# SUPPLIED MATERIAL

(* ===== verification/Clock.v ===== *)
(** * Clock: the time of a program

    What the program models share ([NodeScript.v], [Publish.v], [Topology.v],
    [CacheBench.v], [Resilience.v]): a clock, the number of operations the program
    has awaited, the time it has slept, and what it runs on, a server or a cluster
    of them.  How long each operation takes is the function [lasts], in which a
    call may wait for its timeout; what happens while the program waits is the
    function [idle].  Nothing is assumed of [lasts], and of [idle] only that it
    keeps an invariant.  Times are in nanoseconds. *)
From S2P Require Import Prelude.
Local Open Scope Z_scope.

Record Timed (B : Type) := mkTimed { clock : Z; ops : nat; slept : Z; body : B }.
Arguments mkTimed {B}.
Arguments clock {B}.
Arguments ops {B}.
Arguments slept {B}.
Arguments body {B}.

Section program_clock.
Context {B : Type}.
Variable lasts : nat -> N.
Variable idle : Z -> B -> B.

(** [tokio::time::sleep] *)
Definition sleep (d : Z) (st : Timed B) : Timed B :=
  let t := clock st + d in mkTimed t (ops st) (slept st + d) (idle t (body st)).

(** The end of the [await] of an operation that left [b]. *)
Definition awaited (b : B) (st : Timed B) : Timed B :=
  let t := clock st + Z.of_N (lasts (ops st)) in mkTimed t (S (ops st)) (slept st) (idle t b).

(** The time that the first [n] operations took. *)
Fixpoint spent (n : nat) : Z := match n with O => 0 | S n => spent n + Z.of_N (lasts n) end.

(** The clock of a program that began at [start]. *)
Definition on_time (start : Z) (st : Timed B) : Prop := clock st = start + slept st + spent (ops st).

Variable inv : Z -> B -> Prop.
Hypothesis idle_inv : forall t t' b, t <= t' -> inv t b -> inv t' (idle t' b).

Definition timed_inv (st : Timed B) : Prop := inv (clock st) (body st).

(** [st'] comes [n] operations and [d] nanoseconds of sleep after [st]. *)
Definition comes_after (d : Z) (n : nat) (st st' : Timed B) : Prop :=
  timed_inv st' /\ slept st' = slept st + d /\ ops st' = (ops st + n)%nat /\
  forall start, on_time start st -> on_time start st'.

(** The same with bounds. *)
Definition comes_within (d : Z) (n : nat) (st st' : Timed B) : Prop :=
  exists d' n', 0 <= d' <= d /\ (n' <= n)%nat /\ comes_after d' n' st st'.

Lemma sleep_inv d st : 0 <= d -> timed_inv st -> timed_inv (sleep d st).
Proof. intros Hd Hi. unfold timed_inv, sleep. simpl. eapply idle_inv; [|exact Hi]. lia. Qed.

Lemma awaited_inv b st : inv (clock st) b -> timed_inv (awaited b st).
Proof. intros Hi. unfold timed_inv, awaited. simpl. eapply idle_inv; [|exact Hi]. lia. Qed.

Lemma after_refl st : timed_inv st -> comes_after 0 0 st st.
Proof. intros Hi. split_and!; [done|lia|lia|done]. Qed.

Lemma after_sleep d st : 0 <= d -> timed_inv st -> comes_after d 0 st (sleep d st).
Proof.
  intros Hd Hi. split_and!; [by apply sleep_inv|done|simpl; lia|].
  intros start. unfold on_time. cbn [sleep clock slept ops]. lia.
Qed.

Lemma after_awaited b st : inv (clock st) b -> comes_after 0 1 st (awaited b st).
Proof.
  intros Hi. split_and!; [by apply awaited_inv|simpl; lia|simpl; lia|].
  intros start. unfold on_time. cbn [awaited clock slept ops spent]. lia.
Qed.

Lemma after_trans d1 d2 d n1 n2 n st1 st2 st3 :
  comes_after d1 n1 st1 st2 -> comes_after d2 n2 st2 st3 -> d = d1 + d2 -> n = (n1 + n2)%nat -> comes_after d n st1 st3.
Proof.
  intros (_ & Hs1 & Ho1 & Ht1) (Hi & Hs2 & Ho2 & Ht2) -> ->. split_and!; [done|lia|lia|]. intros start Ht. auto.
Qed.

(** An attempt that failed: an operation, and a sleep. *)
Lemma after_retry d b st : 0 <= d -> inv (clock st) b -> comes_after d 1 st (sleep d (awaited b st)).
Proof.
  intros Hd Hi. pose proof (after_awaited b st Hi) as Ha.
  eapply after_trans; [exact Ha|apply after_sleep; [done|apply Ha]|lia|lia].
Qed.

Lemma after_within d n d' n' st st' : comes_after d' n' st st' -> 0 <= d' <= d -> (n' <= n)%nat -> comes_within d n st st'.
Proof. intros Ha Hd Hn. by exists d', n'. Qed.

Lemma within_trans d1 d2 d n1 n2 n st1 st2 st3 :
  comes_within d1 n1 st1 st2 -> comes_within d2 n2 st2 st3 -> d = d1 + d2 -> n = (n1 + n2)%nat -> comes_within d n st1 st3.
Proof.
  intros (d1' & n1' & Hd1 & Hn1 & H1) (d2' & n2' & Hd2 & Hn2 & H2) -> ->.
  eapply after_within; [eapply after_trans; [exact H1|exact H2|done|done]|lia|lia].
Qed.

(** A program that has run for [n] operations at most. *)
Lemma within_started d n start b st :
  comes_within d n (mkTimed start 0 0 b) st ->
  timed_inv st /\ 0 <= slept st <= d /\ (ops st <= n)%nat /\ clock st = start + slept st + spent (ops st).
Proof.
  intros (d' & n' & Hd & Hn & Hi & Hs & Ho & Ht). cbn [slept ops] in *. split_and!; [done|lia|lia|lia|].
  apply Ht. unfold on_time. cbn [clock slept ops spent]. lia.
Qed.

End program_clock.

# EXERCISE REQUIREMENTS
Restate, word for word, the final stretch of the entries above: the line containing "intros Hd Hi. pose" and every line after it, up to and including the last.

# ANSWER BOX
  intros Hd Hi. pose proof (after_awaited b st Hi) as Ha.
  eapply after_trans; [exact Ha|apply after_sleep; [done|apply Ha]|lia|lia].
Qed.

Lemma after_within d n d' n' st st' : comes_after d' n' st st' -> 0 <= d' <= d -> (n' <= n)%nat -> comes_within d n st st'.
Proof. intros Ha Hd Hn. by exists d', n'. Qed.

Lemma within_trans d1 d2 d n1 n2 n st1 st2 st3 :
  comes_within d1 n1 st1 st2 -> comes_within d2 n2 st2 st3 -> d = d1 + d2 -> n = (n1 + n2)%nat -> comes_within d n st1 st3.
Proof.
  intros (d1' & n1' & Hd1 & Hn1 & H1) (d2' & n2' & Hd2 & Hn2 & H2) -> ->.
  eapply after_within; [eapply after_trans; [exact H1|exact H2|done|done]|lia|lia].
Qed.

(** A program that has run for [n] operations at most. *)
Lemma within_started d n start b st :
  comes_within d n (mkTimed start 0 0 b) st ->
  timed_inv st /\ 0 <= slept st <= d /\ (ops st <= n)%nat /\ clock st = start + slept st + spent (ops st).
Proof.
  intros (d' & n' & Hd & Hn & Hi & Hs & Ho & Ht). cbn [slept ops] in *. split_and!; [done|lia|lia|lia|].
  apply Ht. unfold on_time. cbn [clock slept ops spent]. lia.
Qed.

End program_clock.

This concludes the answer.